### REQUIRED WORK
Go through the data and copy each line where the word "Lemma" shows up.

══ RECORD EXTRACTS ══

(* ===== verification/CodecTuned.v ===== *)
(** * The tuned arm's encoder

    [GlazeCodec::encode] (src/codec_glaze.cpp) is one call of [glz::write] driven
    by the metadata tables of the file.  The tables and the failure path are
    modelled; the writer is a parameter, of which the theorems use only that it
    writes a tagged object compactly, integers in decimal and strings as JSON
    strings of the same text, the latter for control bytes only when the
    [escape_control_characters] option is on.  Frames of either arm are accepted
    by the preflight and read back as their message. *)

From Stdlib Require Import ZArith Ascii String List Lia.
From stdpp Require Import base tactics list option strings.
From S2P Require Import Prelude Types Protocol Utf8 Preflight JsonGrammar PreflightSound PreflightComplete.
From S2P Require Import PreflightProps Codec JsonTokens CodecProps CodecRoundtrip.

(** ** The metadata tables *)

(** A member as the writer sees it: the integers and strings of the wire structs. *)
Inductive GlzValue := GInt (z : Z) | GStr (s : string).
Definition GlzObject : Type := list (string * GlzValue).

Definition meta_tob (m : Tob) : GlzObject :=
  [("v", GInt (tob_v m)); ("seq", GInt (tob_seq m)); ("epoch", GInt (tob_epoch m)); ("md_seq", GInt (tob_md_seq m));
   ("symbol", GStr (tob_symbol m)); ("bid_px", GInt (tob_bid_px m)); ("bid_qty", GInt (tob_bid_qty m));
   ("ask_px", GInt (tob_ask_px m)); ("ask_qty", GInt (tob_ask_qty m))]%string.
Definition meta_ack (m : OrderAck) : GlzObject :=
  [("v", GInt (oa_v m)); ("seq", GInt (oa_seq m)); ("epoch", GInt (oa_epoch m)); ("cl_id", GStr (oa_cl_id m));
   ("eng_id", GInt (oa_eng_id m)); ("status", GStr (oa_status m)); ("svc_ns", GInt (oa_svc_ns m))]%string.
Definition meta_cancel_ack (m : CancelAck) : GlzObject :=
  [("v", GInt (ca_v m)); ("seq", GInt (ca_seq m)); ("epoch", GInt (ca_epoch m)); ("cl_id", GStr (ca_cl_id m));
   ("eng_id", GInt (ca_eng_id m)); ("status", GStr (ca_status m))]%string.
Definition meta_reject (m : Reject) : GlzObject :=
  [("v", GInt (rj_v m)); ("seq", GInt (rj_seq m)); ("epoch", GInt (rj_epoch m)); ("cl_id", GStr (rj_cl_id m));
   ("code", GStr (rj_code m)); ("reason", GStr (rj_reason m))]%string.
Definition meta_fill (m : Fill) : GlzObject :=
  [("v", GInt (fl_v m)); ("seq", GInt (fl_seq m)); ("epoch", GInt (fl_epoch m)); ("cl_id", GStr (fl_cl_id m));
   ("eng_id", GInt (fl_eng_id m)); ("px", GInt (fl_px m)); ("qty", GInt (fl_qty m)); ("leaves", GInt (fl_leaves m));
   ("exec_id", GInt (fl_exec_id m))]%string.

(** The variant's metadata: the tag key, and one id per alternative, in order. *)
Definition meta_tag : string := "t".
Definition meta_ids : list string := [kTagTob; kTagOrderAck; kTagCancelAck; kTagReject; kTagFill].

(** The index of the variant and the object of the active alternative. *)
Definition meta_out (m : OutMsg) : nat * GlzObject :=
  match m with
  | OutTob m => (0, meta_tob m) | OutAck m => (1, meta_ack m) | OutCancelAck m => (2, meta_cancel_ack m)
  | OutReject m => (3, meta_reject m) | OutFill m => (4, meta_fill m)
  end%nat.

Record WriteOpts := { escape_control_characters : bool }.
Definition write_opts : WriteOpts := {| escape_control_characters := true |}.

Section Encode.
(** [glz::write<opts>] of a tagged object: the frame, or [None] on an error code. *)
Context (glz_write : WriteOpts -> GlzObject -> option bytes).

(** In a build without assertions; a failed write leaves the buffer empty. *)
Definition encode_glaze (m : OutMsg) : bytes :=
  let '(i, object) := meta_out m in
  let id := default ""%string (meta_ids !! i) in
  match glz_write write_opts ((meta_tag, GStr id) :: object) with
  | Some out => out
  | None => []
  end.

Definition encode_by (tuned : bool) (m : OutMsg) : bytes := if tuned then encode_glaze m else encode m.
End Encode.

(** ** What the writer is trusted to do *)

Definition control_free (s : string) : Prop := Forall (fun c => 0x20 <= ord c) (text s).

Definition value_ok (opts : WriteOpts) (v : GlzValue) : Prop :=
  match v with
  | GInt z => is_u64 z \/ is_i64 z
  | GStr s => utf8_string s /\ (escape_control_characters opts = true \/ control_free s)
  end.
Definition member_ok (opts : WriteOpts) (f : string * GlzValue) : Prop :=
  forallb plain_char (text f.1) = true /\ value_ok opts f.2.

(** The token of a value: any JSON string of the text will do. *)
Definition writes (v : GlzValue) (tok : bytes) : Prop :=
  match v with
  | GInt z => tok = dec_bytes z
  | GStr s => exists k, tok = quoted k /\ str_body k /\ utf8_text k /\ unescape k = text s
  end.
Definition writes_member (f : string * GlzValue) (kv : TopLevelField) : Prop := kv.1 = text f.1 /\ writes f.2 kv.2.

Definition glaze_writes (glz_write : WriteOpts -> GlzObject -> option bytes) : Prop :=
  forall opts object, object <> [] -> Forall (member_ok opts) object ->
  exists kvs, glz_write opts object = Some ("{"%char :: joined kvs ++ ["}"%char]) /\ Forall2 writes_member object kvs.

(** ** Fields that read alike *)

Definition same_field (x y : TopLevelField) : Prop :=
  x.1 = y.1 /\ tok_u64 x.2 = tok_u64 y.2 /\ tok_i64 x.2 = tok_i64 y.2 /\ tok_string x.2 = tok_string y.2.

Lemma find_key_same key kvs kvs' :
  Forall2 same_field kvs kvs' ->
  tok_u64 (find_key key kvs) = tok_u64 (find_key key kvs') /\ tok_i64 (find_key key kvs) = tok_i64 (find_key key kvs') /\
  tok_string (find_key key kvs) = tok_string (find_key key kvs').
Proof.
  induction 1 as [|[k v] [k' v'] l l' (E & Hu & Hi & Hs) _ IH]; [done|]. cbn in E, Hu, Hi, Hs. subst k'.
  unfold find_key, find_field in *. cbn [List.find fst]. by case_bool_decide.
Qed.

#[export] Instance read_out_proper : Proper (Forall2 same_field ==> eq) read_out.
Proof.
  intros kvs kvs' H.
  assert (forall key, r_u64 kvs key = r_u64 kvs' key) as Hu by (intros; apply find_key_same; done).
  assert (forall key, r_i64 kvs key = r_i64 kvs' key) as Hi by (intros; apply find_key_same; done).
  assert (forall key, r_str kvs key = r_str kvs' key) as Hs by (intros; apply find_key_same; done).
  unfold read_out, read_tob, read_ack, read_cancel_ack, read_reject, read_fill. by rewrite ?Hu, ?Hi, ?Hs.
Qed.

(** ** The two encoders write the same members *)

Definition tagged (m : OutMsg) : GlzObject :=
  (meta_tag, GStr (default ""%string (meta_ids !! (meta_out m).1))) :: (meta_out m).2.

(** The direct serializer's token of a value. *)
Definition direct (f : string * GlzValue) : TopLevelField :=
  match f.2 with GInt z => int_f f.1 z | GStr s => str_f f.1 s end.

Lemma tagged_direct m : map direct (tagged m) = out_fields m.
Proof. by destruct m. Qed.

Lemma writes_like_direct f kv : writes_member f kv -> same_field kv (direct f).
Proof.
  destruct f as [k [z|s]], kv as [k' v]; intros [E Hw]; cbn in E, Hw; subst.
  - by repeat split.
  - destruct Hw as (b & -> & Hb & _ & Hu). unfold same_field, direct, str_f. cbn [fst snd].
    unfold tok_string. rewrite !tok_str_quoted, (proj2 (escape_body _)), Hu. by repeat split.
Qed.

Lemma writes_writable opts f kv : member_ok opts f -> writes_member f kv -> writable kv.
Proof.
  destruct f as [k [z|s]], kv as [k' v]; intros [Hk Hv] [E Hw]; cbn in Hk, Hv, E, Hw; subst; [by apply writable_int|].
  destruct Hw as (b & -> & Hb & Ht & _). split; [done|]. split; [by apply J_string|by apply quoted_text].
Qed.

Lemma tagged_ok m : wf_out m -> Forall (member_ok write_opts) (tagged m).
Proof.
  assert (forall s, control_free s -> utf8_string s -> member_ok write_opts (meta_tag, GStr s)) as Ht.
  { intros s Hc Hs. split; [done|]. split; [done|by left]. }
  destruct m; cbn [wf_out]; intros H; repeat match goal with H : _ /\ _ |- _ => destruct H end;
    repeat (apply List.Forall_cons); try apply List.Forall_nil;
    (split; [reflexivity|]); cbn [snd value_ok]; auto; split; auto.
  all: apply utf8_valid_spec; vm_compute; reflexivity.
Qed.

Lemma same_keys kvs kvs' : Forall2 same_field kvs kvs' -> kvs.*1 = kvs'.*1.
Proof. induction 1 as [|? ? ? ? [E _] _ IH]; [done|]. rewrite !fmap_cons. by rewrite E, IH. Qed.

(** The tuned arm's frame: accepted, and the same reading as the direct one's. *)
Lemma encode_glaze_accepted glz_write m :
  glaze_writes glz_write -> wf_out m ->
  exists kvs, frame_preflight (encode_glaze glz_write m) = Some (inr kvs) /\ Forall2 same_field kvs (out_fields m).
Proof.
  intros Hgw Hwf. pose proof (tagged_ok m Hwf) as Hok.
  destruct (Hgw write_opts (tagged m)) as (kvs & Hw & Hall); [by destruct m|done|]. exists kvs.
  assert (Forall2 same_field kvs (out_fields m)) as Hsame.
  { rewrite <- tagged_direct. apply Forall2_flip, Forall2_fmap_l. eapply Forall2_impl; [exact Hall|].
    intros. by apply writes_like_direct. }
  split; [|done]. replace (encode_glaze glz_write m) with ("{"%char :: joined kvs ++ ["}"%char]).
  - apply fields_accepted.
    + intros ->. by apply Forall2_length in Hall; destruct m.
    + apply Forall_lookup. intros i kv Hkv. destruct (Forall2_lookup_r _ _ _ _ _ Hall Hkv) as (f & Hf & ?).
      eapply writes_writable; [|done]. by eapply Forall_lookup_1.
    + rewrite (Forall2_length _ _ _ Hsame). destruct m; cbn; lia.
    + rewrite (same_keys _ _ Hsame). apply out_fields_keys_distinct.
  - unfold encode_glaze. unfold tagged in Hw. destruct (meta_out m). cbn [fst snd] in Hw. by rewrite Hw.
Qed.

(** C22 Whichever codec is chosen, every frame the server sends is strict UTF-8
    and one JSON object within the protocol's limits, carries the tag and then
    the message's members in wire order, and reads back as the message it was
    made from: nothing in a string, quote, backslash or control byte, can break
    the framing or be lost. *)
Theorem encode_roundtrip glz_write tuned m :
  glaze_writes glz_write -> wf_out m ->
  exists kvs, frame_preflight (encode_by glz_write tuned m) = Some (inr kvs) /\ read_out kvs = Some m /\
    map (fun f : TopLevelField => untext f.1) kvs =
      match m with
      | OutTob _ => ["t"; "v"; "seq"; "epoch"; "md_seq"; "symbol"; "bid_px"; "bid_qty"; "ask_px"; "ask_qty"]
      | OutAck _ => ["t"; "v"; "seq"; "epoch"; "cl_id"; "eng_id"; "status"; "svc_ns"]
      | OutCancelAck _ => ["t"; "v"; "seq"; "epoch"; "cl_id"; "eng_id"; "status"]
      | OutReject _ => ["t"; "v"; "seq"; "epoch"; "cl_id"; "code"; "reason"]
      | OutFill _ => ["t"; "v"; "seq"; "epoch"; "cl_id"; "eng_id"; "px"; "qty"; "leaves"; "exec_id"]
      end%string.
Proof.
  intros Hgw Hwf. destruct tuned; cbn [encode_by].
  - destruct (encode_glaze_accepted _ _ Hgw Hwf) as (kvs & Hp & Hsame). exists kvs. split; [done|].
    split; [by rewrite Hsame, read_out_fields|].
    transitivity (map untext kvs.*1); [symmetry; apply map_map|]. rewrite (same_keys _ _ Hsame).
    by destruct m.
  - exists (out_fields m). split_and!; [by apply encode_accepted|by apply read_out_fields|]. by destruct m.
Qed.

(** ** A concrete writer

    It escapes only when asked to, so the option matters. *)

Definition ref_token (opts : WriteOpts) (v : GlzValue) : bytes :=
  match v with
  | GInt z => dec_bytes z
  | GStr s =>
      let keep c := negb (escape_control_characters opts) && (ord c <? 0x20) in
      quoted (concat (map (fun c => if keep c then [c] else escape_byte c) (text s)))
  end.
Definition ref_write (opts : WriteOpts) (object : GlzObject) : option bytes :=
  Some ("{"%char :: joined (map (fun f => (text f.1, ref_token opts f.2)) object) ++ ["}"%char]).

Lemma ref_token_escape opts s :
  value_ok opts (GStr s) -> ref_token opts (GStr s) = quoted (escape (text s)).
Proof.
  intros [_ Hc]. cbn [ref_token]. unfold escape. do 2 f_equal. apply map_ext_in. intros c Hin.
  destruct Hc as [->|Hc]; [done|]. unfold control_free in Hc. rewrite List.Forall_forall in Hc.
  rewrite (proj2 (Z.ltb_ge _ _)) by (by apply Hc). by rewrite andb_false_r.
Qed.

Lemma ref_writes : glaze_writes ref_write.
Proof.
  intros opts object _ Hok. eexists. split; [reflexivity|]. apply Forall2_fmap_r, Forall_Forall2_diag.
  eapply Forall_impl; [exact Hok|]. intros [k [z|s]] [_ Hv]; split; try done.
  cbn [snd] in *. rewrite ref_token_escape by done. exists (escape (text s)).
  destruct (escape_body (text s)). split_and!; try done. by apply escape_text, Hv.
Qed.

(** With the option off, a control byte in a string makes the frame invalid. *)
Example raw_control_rejected :
  exists e, frame_preflight (default [] (ref_write {| escape_control_characters := false |}
    [("s", GStr (untext [chr 1]))]%string)) = Some (inl e).
Proof. eexists. vm_compute. reflexivity. Qed.

Definition demo_fill : OutMsg :=
  OutFill (mkFill 1 18446744073709551615 7 (untext (map chr [34; 92; 1; 0xC3; 0xA9])) 3 (-5) 10 0 1).

Lemma encode_roundtrip_witness :
  exists kvs, frame_preflight (encode_by ref_write true demo_fill) = Some (inr kvs) /\ read_out kvs = Some demo_fill.
Proof.
  assert (wf_out demo_fill) as Hwf.
  { cbn [wf_out demo_fill fl_v fl_seq fl_epoch fl_cl_id fl_eng_id fl_px fl_qty fl_leaves fl_exec_id].
    unfold is_u64, is_i64, utf8_string, two64, two63.
    split_and!; first [lia | apply utf8_valid_spec; vm_compute; reflexivity]. }
  destruct (encode_roundtrip ref_write true _ ref_writes Hwf) as (kvs & H1 & H2 & _). exact (ex_intro _ kvs (conj H1 H2)).
Defined.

═══

### EXERCISE RESULT
Lemma find_key_same key kvs kvs' :
Lemma tagged_direct m : map direct (tagged m) = out_fields m.
Lemma writes_like_direct f kv : writes_member f kv -> same_field kv (direct f).
Lemma writes_writable opts f kv : member_ok opts f -> writes_member f kv -> writable kv.
Lemma tagged_ok m : wf_out m -> Forall (member_ok write_opts) (tagged m).
Lemma same_keys kvs kvs' : Forall2 same_field kvs kvs' -> kvs.*1 = kvs'.*1.
Lemma encode_glaze_accepted glz_write m :
Lemma ref_token_escape opts s :
Lemma ref_writes : glaze_writes ref_write.
Lemma encode_roundtrip_witness :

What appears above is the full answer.